[Start of Attachment]

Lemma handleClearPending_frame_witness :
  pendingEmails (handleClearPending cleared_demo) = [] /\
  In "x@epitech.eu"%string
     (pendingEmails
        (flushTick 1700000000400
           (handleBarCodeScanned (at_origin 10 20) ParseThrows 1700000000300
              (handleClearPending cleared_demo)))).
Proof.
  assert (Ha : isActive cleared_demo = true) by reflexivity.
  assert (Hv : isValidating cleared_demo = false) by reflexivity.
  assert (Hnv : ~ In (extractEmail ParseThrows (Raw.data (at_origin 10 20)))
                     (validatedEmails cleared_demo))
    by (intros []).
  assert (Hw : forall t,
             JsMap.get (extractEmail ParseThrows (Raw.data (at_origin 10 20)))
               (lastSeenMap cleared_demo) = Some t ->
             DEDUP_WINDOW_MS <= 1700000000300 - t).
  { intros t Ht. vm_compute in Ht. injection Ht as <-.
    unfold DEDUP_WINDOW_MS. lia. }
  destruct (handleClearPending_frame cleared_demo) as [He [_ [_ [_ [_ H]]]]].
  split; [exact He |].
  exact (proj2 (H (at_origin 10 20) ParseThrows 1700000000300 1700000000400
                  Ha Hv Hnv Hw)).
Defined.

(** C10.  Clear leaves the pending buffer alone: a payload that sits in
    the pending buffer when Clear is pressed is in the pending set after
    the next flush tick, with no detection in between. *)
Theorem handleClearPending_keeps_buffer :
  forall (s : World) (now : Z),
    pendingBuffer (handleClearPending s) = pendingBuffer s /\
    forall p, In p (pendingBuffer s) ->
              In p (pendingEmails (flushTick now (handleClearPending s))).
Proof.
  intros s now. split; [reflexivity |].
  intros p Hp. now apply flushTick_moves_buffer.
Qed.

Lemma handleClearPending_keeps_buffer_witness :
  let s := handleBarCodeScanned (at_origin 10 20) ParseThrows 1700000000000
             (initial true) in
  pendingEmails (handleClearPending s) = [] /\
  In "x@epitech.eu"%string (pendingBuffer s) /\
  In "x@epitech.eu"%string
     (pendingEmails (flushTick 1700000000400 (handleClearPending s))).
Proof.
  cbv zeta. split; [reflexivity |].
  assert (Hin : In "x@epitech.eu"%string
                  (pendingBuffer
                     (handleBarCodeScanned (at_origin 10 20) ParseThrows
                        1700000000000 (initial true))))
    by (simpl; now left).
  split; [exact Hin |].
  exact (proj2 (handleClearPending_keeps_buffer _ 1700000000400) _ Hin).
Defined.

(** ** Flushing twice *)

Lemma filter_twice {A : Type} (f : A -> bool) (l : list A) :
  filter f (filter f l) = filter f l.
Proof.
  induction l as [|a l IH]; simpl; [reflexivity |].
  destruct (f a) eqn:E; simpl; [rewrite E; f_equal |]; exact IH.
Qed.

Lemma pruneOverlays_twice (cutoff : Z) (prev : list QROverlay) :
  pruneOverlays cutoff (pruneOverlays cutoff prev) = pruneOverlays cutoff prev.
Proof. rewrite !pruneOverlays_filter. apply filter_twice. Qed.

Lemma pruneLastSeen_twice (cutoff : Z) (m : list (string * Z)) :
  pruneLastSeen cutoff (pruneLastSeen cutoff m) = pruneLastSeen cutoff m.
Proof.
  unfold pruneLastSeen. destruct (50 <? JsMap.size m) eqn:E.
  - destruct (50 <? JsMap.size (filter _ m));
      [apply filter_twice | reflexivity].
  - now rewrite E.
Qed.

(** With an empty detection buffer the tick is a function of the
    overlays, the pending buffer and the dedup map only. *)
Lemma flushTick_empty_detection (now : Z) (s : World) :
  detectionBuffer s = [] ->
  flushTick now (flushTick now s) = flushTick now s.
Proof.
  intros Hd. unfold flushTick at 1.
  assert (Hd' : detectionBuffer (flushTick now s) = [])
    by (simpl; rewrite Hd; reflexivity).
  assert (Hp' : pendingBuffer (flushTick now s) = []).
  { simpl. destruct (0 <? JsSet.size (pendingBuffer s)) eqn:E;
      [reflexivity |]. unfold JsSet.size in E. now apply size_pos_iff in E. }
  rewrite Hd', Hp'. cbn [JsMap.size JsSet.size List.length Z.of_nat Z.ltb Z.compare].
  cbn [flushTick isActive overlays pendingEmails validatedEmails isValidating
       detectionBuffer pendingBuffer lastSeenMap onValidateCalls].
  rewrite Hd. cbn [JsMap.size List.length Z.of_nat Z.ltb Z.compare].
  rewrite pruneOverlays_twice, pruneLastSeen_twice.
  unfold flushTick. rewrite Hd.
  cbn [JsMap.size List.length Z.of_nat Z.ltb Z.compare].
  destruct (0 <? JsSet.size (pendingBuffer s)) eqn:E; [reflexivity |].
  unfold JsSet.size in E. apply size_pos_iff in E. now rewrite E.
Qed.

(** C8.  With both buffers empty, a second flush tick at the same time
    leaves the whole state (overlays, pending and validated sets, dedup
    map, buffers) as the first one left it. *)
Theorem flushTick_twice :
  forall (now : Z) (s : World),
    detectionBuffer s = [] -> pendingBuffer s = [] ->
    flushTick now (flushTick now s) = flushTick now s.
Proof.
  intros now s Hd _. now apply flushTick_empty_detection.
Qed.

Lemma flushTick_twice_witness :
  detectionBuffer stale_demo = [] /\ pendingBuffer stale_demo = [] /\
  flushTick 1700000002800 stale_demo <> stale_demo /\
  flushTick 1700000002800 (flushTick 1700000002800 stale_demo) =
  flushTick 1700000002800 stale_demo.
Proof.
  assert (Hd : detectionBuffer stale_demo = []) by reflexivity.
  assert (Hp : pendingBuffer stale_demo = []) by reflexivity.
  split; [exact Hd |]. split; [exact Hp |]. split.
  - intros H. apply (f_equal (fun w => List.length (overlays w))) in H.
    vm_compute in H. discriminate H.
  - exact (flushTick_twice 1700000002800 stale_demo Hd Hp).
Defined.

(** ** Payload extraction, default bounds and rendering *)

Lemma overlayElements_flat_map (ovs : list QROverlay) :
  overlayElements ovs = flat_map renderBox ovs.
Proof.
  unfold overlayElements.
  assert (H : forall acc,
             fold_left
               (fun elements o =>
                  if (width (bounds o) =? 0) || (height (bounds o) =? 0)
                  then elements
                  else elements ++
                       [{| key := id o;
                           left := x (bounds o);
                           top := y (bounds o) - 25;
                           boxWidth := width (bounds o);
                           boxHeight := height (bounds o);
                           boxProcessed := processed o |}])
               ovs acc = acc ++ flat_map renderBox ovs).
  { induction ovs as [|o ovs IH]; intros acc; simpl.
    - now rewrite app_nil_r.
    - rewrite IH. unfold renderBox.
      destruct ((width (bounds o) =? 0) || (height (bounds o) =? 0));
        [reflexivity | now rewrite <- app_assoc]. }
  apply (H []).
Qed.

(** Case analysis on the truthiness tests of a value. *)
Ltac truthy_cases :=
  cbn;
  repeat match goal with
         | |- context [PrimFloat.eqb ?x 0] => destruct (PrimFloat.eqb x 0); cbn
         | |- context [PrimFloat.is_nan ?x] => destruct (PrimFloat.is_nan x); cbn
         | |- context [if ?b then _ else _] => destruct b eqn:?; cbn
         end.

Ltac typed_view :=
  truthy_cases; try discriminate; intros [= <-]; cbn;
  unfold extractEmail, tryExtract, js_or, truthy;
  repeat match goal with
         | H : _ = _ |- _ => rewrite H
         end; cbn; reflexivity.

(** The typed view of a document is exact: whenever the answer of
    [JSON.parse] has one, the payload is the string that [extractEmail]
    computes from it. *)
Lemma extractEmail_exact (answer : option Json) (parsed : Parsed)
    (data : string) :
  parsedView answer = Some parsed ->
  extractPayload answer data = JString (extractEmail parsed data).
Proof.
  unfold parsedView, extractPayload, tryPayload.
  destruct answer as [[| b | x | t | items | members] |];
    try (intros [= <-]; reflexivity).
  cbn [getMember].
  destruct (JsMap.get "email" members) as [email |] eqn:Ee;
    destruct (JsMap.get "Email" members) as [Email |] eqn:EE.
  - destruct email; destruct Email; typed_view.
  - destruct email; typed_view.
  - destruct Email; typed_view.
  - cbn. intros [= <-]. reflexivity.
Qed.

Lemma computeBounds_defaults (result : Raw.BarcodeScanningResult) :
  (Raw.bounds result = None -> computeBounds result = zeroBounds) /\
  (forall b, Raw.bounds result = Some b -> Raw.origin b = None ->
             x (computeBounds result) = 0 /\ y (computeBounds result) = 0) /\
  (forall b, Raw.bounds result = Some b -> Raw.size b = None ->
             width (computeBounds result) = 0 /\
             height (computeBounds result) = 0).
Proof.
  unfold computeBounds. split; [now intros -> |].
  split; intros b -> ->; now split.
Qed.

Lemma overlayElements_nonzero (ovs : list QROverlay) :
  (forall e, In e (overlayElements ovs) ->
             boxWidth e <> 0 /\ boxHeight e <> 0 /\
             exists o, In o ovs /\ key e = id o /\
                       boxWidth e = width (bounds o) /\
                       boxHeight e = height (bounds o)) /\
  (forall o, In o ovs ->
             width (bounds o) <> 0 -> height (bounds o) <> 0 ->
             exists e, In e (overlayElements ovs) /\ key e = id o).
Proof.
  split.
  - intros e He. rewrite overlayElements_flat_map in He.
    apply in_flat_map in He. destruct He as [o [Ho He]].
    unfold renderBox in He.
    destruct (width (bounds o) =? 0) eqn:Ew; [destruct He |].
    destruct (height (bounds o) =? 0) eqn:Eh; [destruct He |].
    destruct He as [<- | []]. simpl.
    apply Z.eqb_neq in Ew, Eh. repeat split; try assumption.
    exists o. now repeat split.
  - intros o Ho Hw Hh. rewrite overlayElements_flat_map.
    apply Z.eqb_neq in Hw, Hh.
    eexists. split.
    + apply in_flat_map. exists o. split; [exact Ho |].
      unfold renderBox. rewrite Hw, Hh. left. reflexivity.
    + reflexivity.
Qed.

[End of Attachment]
[Start of Attachment]

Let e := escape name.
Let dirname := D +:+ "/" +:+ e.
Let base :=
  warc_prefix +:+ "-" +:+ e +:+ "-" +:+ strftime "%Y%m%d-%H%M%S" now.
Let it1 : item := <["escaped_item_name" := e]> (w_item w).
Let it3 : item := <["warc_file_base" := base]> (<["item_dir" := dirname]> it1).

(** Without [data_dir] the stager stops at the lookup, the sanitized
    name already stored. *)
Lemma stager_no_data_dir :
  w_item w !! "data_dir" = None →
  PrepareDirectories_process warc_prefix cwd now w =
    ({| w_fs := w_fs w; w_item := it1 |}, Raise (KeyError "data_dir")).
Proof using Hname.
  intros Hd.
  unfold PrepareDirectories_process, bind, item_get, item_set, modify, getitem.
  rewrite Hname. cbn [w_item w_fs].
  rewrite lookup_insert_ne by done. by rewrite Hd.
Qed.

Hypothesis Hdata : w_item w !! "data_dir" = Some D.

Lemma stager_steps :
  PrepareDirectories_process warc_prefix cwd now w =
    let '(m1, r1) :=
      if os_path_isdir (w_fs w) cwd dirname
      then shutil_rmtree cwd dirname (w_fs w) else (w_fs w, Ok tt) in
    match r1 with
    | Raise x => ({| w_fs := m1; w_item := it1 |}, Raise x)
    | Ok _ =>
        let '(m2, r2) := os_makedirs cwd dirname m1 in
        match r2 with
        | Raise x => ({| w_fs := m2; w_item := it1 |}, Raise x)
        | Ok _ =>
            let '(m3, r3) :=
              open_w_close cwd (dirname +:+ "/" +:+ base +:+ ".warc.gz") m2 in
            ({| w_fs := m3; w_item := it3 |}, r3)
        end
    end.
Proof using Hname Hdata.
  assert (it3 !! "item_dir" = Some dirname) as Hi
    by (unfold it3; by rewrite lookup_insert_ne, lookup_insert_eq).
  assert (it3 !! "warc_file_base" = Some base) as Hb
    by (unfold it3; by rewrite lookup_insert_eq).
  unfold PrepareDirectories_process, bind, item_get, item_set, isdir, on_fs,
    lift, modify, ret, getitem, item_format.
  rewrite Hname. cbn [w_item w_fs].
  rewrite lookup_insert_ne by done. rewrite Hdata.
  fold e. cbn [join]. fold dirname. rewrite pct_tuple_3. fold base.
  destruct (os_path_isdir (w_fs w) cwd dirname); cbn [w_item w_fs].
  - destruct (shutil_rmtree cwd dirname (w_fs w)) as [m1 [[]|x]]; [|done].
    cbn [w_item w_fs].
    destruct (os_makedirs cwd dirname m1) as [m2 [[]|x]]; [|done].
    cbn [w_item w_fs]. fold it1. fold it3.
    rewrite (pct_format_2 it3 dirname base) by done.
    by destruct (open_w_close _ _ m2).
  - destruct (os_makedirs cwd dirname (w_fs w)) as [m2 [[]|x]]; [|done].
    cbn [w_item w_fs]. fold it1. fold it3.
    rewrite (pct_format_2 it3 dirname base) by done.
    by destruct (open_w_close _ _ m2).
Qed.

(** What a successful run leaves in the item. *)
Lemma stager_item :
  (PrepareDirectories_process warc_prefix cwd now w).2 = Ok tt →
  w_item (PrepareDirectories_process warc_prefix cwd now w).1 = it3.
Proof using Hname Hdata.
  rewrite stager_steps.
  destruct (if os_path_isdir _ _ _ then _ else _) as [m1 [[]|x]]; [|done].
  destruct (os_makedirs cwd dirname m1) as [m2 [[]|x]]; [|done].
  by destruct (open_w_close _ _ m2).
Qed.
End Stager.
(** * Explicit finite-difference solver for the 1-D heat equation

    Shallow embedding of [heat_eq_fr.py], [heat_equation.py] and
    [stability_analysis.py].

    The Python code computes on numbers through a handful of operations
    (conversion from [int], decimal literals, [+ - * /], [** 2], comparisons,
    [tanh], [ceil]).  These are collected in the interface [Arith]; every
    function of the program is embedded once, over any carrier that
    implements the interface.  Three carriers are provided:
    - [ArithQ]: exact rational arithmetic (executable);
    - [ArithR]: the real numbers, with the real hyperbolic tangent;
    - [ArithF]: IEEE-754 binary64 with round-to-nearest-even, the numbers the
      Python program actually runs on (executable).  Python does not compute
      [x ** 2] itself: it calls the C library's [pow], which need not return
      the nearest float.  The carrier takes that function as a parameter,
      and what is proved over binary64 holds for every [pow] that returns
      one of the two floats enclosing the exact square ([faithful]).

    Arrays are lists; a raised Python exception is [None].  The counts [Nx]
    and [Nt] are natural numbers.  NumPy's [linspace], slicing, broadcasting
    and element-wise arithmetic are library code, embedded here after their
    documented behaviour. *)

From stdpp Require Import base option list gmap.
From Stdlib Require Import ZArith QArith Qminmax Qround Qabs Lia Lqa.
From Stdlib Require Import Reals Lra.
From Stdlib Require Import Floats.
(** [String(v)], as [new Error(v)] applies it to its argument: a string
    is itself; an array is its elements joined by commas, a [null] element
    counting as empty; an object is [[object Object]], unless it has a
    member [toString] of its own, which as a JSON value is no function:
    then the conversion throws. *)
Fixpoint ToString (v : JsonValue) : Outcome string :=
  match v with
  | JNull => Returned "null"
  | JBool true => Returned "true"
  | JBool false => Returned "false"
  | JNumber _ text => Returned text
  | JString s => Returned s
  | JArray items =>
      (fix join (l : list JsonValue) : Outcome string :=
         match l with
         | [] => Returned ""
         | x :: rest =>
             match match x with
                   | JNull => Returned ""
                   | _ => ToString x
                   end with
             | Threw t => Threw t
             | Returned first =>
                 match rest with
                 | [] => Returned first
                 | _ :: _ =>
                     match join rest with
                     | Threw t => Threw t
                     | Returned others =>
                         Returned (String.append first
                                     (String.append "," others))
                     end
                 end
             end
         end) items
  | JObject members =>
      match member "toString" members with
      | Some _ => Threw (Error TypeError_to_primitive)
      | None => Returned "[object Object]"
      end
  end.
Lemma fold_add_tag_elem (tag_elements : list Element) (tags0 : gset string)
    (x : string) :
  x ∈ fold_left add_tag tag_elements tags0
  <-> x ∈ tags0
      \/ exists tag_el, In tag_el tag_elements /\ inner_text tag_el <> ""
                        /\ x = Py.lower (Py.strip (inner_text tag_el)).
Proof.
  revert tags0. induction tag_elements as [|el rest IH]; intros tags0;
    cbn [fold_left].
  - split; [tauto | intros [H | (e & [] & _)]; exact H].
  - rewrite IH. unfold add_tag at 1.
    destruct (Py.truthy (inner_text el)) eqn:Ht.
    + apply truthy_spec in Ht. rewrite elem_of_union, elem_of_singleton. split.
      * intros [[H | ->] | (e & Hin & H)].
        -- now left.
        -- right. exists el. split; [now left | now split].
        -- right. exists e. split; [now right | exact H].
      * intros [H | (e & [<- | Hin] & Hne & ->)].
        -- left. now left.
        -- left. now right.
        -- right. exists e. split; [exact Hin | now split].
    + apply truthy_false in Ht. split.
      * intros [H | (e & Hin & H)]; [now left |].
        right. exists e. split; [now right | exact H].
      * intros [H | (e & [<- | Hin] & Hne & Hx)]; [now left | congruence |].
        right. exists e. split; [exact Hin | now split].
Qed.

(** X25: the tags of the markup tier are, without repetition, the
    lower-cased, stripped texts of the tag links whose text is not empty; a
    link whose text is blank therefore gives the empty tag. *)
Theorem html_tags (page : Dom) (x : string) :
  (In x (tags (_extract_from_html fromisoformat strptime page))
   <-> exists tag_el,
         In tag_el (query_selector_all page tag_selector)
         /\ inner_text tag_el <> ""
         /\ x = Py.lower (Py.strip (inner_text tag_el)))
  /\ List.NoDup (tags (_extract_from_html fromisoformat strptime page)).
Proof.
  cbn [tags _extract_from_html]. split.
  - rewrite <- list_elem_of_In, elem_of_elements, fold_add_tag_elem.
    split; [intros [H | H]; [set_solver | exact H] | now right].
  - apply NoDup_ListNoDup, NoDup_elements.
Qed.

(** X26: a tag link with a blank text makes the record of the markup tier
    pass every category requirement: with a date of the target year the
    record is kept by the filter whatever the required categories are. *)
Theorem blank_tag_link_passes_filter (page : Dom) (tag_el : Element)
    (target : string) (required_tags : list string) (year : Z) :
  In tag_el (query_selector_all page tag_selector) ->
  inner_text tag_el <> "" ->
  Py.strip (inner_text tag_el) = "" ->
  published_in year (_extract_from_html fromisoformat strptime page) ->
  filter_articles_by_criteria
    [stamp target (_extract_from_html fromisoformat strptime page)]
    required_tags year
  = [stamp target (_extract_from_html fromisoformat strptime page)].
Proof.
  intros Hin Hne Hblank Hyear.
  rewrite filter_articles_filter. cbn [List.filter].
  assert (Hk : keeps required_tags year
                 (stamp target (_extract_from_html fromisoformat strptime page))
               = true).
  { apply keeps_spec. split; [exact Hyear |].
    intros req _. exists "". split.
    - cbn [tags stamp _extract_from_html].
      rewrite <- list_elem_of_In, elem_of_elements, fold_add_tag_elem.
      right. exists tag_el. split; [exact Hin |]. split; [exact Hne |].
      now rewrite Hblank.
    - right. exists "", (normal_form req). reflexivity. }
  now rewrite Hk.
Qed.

[End of Attachment]
[Start of Attachment]

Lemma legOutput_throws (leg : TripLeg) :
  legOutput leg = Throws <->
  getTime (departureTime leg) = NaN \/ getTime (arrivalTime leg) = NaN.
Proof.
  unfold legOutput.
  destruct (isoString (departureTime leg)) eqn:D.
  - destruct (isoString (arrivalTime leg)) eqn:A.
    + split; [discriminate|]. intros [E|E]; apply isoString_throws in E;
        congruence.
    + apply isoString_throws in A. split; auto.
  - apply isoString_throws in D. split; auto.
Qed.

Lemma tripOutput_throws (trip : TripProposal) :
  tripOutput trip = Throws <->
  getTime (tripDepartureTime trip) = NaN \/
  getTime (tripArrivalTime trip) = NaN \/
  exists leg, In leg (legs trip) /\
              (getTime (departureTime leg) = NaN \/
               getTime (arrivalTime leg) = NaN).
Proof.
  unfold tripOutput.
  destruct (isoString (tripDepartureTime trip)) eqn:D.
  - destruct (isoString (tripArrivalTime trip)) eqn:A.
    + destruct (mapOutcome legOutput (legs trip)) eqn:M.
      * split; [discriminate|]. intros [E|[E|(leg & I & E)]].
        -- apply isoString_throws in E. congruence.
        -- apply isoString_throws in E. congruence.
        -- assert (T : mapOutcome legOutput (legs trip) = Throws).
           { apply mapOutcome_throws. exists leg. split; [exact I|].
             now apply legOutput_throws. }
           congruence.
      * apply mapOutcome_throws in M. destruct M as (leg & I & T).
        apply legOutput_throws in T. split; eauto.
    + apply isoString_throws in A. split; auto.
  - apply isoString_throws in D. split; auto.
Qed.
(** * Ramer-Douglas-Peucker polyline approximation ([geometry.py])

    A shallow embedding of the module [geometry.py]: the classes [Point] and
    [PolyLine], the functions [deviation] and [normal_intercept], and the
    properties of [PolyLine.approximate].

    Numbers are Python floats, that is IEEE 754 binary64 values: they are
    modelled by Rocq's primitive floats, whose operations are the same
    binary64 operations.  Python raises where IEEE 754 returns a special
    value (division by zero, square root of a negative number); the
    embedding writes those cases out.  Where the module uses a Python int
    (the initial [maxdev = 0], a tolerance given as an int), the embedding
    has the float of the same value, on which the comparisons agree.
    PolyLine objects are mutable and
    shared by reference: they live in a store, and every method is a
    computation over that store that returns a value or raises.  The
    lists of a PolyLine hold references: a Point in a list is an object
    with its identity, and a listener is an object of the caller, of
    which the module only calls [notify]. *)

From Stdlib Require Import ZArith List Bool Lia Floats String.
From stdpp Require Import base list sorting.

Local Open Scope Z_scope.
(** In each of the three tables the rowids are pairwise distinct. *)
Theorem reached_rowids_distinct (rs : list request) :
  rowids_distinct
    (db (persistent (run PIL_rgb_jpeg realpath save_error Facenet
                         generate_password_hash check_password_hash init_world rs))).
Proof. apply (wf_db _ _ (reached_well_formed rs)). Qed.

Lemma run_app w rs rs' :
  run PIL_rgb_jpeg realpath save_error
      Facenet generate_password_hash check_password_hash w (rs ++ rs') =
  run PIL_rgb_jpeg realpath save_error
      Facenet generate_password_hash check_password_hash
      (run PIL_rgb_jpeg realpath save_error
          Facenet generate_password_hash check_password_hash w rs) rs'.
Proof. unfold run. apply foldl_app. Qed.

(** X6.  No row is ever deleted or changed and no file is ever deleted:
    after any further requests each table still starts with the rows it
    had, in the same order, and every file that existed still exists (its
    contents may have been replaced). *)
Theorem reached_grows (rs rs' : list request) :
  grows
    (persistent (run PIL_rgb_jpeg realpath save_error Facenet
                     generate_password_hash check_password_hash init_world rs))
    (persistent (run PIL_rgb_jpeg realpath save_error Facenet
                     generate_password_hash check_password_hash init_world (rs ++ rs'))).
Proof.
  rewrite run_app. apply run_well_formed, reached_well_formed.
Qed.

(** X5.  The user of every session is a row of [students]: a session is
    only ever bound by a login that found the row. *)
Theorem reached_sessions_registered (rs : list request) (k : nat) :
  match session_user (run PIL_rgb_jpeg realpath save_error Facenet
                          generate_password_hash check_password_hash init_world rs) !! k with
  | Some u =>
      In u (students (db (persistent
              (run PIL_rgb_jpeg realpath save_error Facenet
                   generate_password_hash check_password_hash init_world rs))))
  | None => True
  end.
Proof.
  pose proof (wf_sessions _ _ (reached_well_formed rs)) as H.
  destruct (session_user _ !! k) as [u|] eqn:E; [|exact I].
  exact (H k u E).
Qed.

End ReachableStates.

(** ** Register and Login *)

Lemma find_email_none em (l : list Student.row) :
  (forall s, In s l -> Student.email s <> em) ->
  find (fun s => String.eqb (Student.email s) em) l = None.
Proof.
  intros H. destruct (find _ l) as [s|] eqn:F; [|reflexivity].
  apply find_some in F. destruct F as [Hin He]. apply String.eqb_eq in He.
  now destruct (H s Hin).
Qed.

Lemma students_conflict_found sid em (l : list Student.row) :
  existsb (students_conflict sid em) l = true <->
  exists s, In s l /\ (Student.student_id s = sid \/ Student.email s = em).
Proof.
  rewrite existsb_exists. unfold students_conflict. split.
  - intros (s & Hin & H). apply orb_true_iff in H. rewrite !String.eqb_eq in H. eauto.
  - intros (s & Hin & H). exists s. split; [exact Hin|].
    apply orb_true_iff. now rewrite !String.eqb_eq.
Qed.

[End of Attachment]

__Task to carry out__. Reproduce exactly the lines above from the line with "by (intros [])." to the line with "destruct (handleClearPending_frame cleared_demo)", including both, and add nothing.

__Task solution__.
    by (intros []).
  assert (Hw : forall t,
             JsMap.get (extractEmail ParseThrows (Raw.data (at_origin 10 20)))
               (lastSeenMap cleared_demo) = Some t ->
             DEDUP_WINDOW_MS <= 1700000000300 - t).
  { intros t Ht. vm_compute in Ht. injection Ht as <-.
    unfold DEDUP_WINDOW_MS. lia. }
  destruct (handleClearPending_frame cleared_demo) as [He [_ [_ [_ [_ H]]]]].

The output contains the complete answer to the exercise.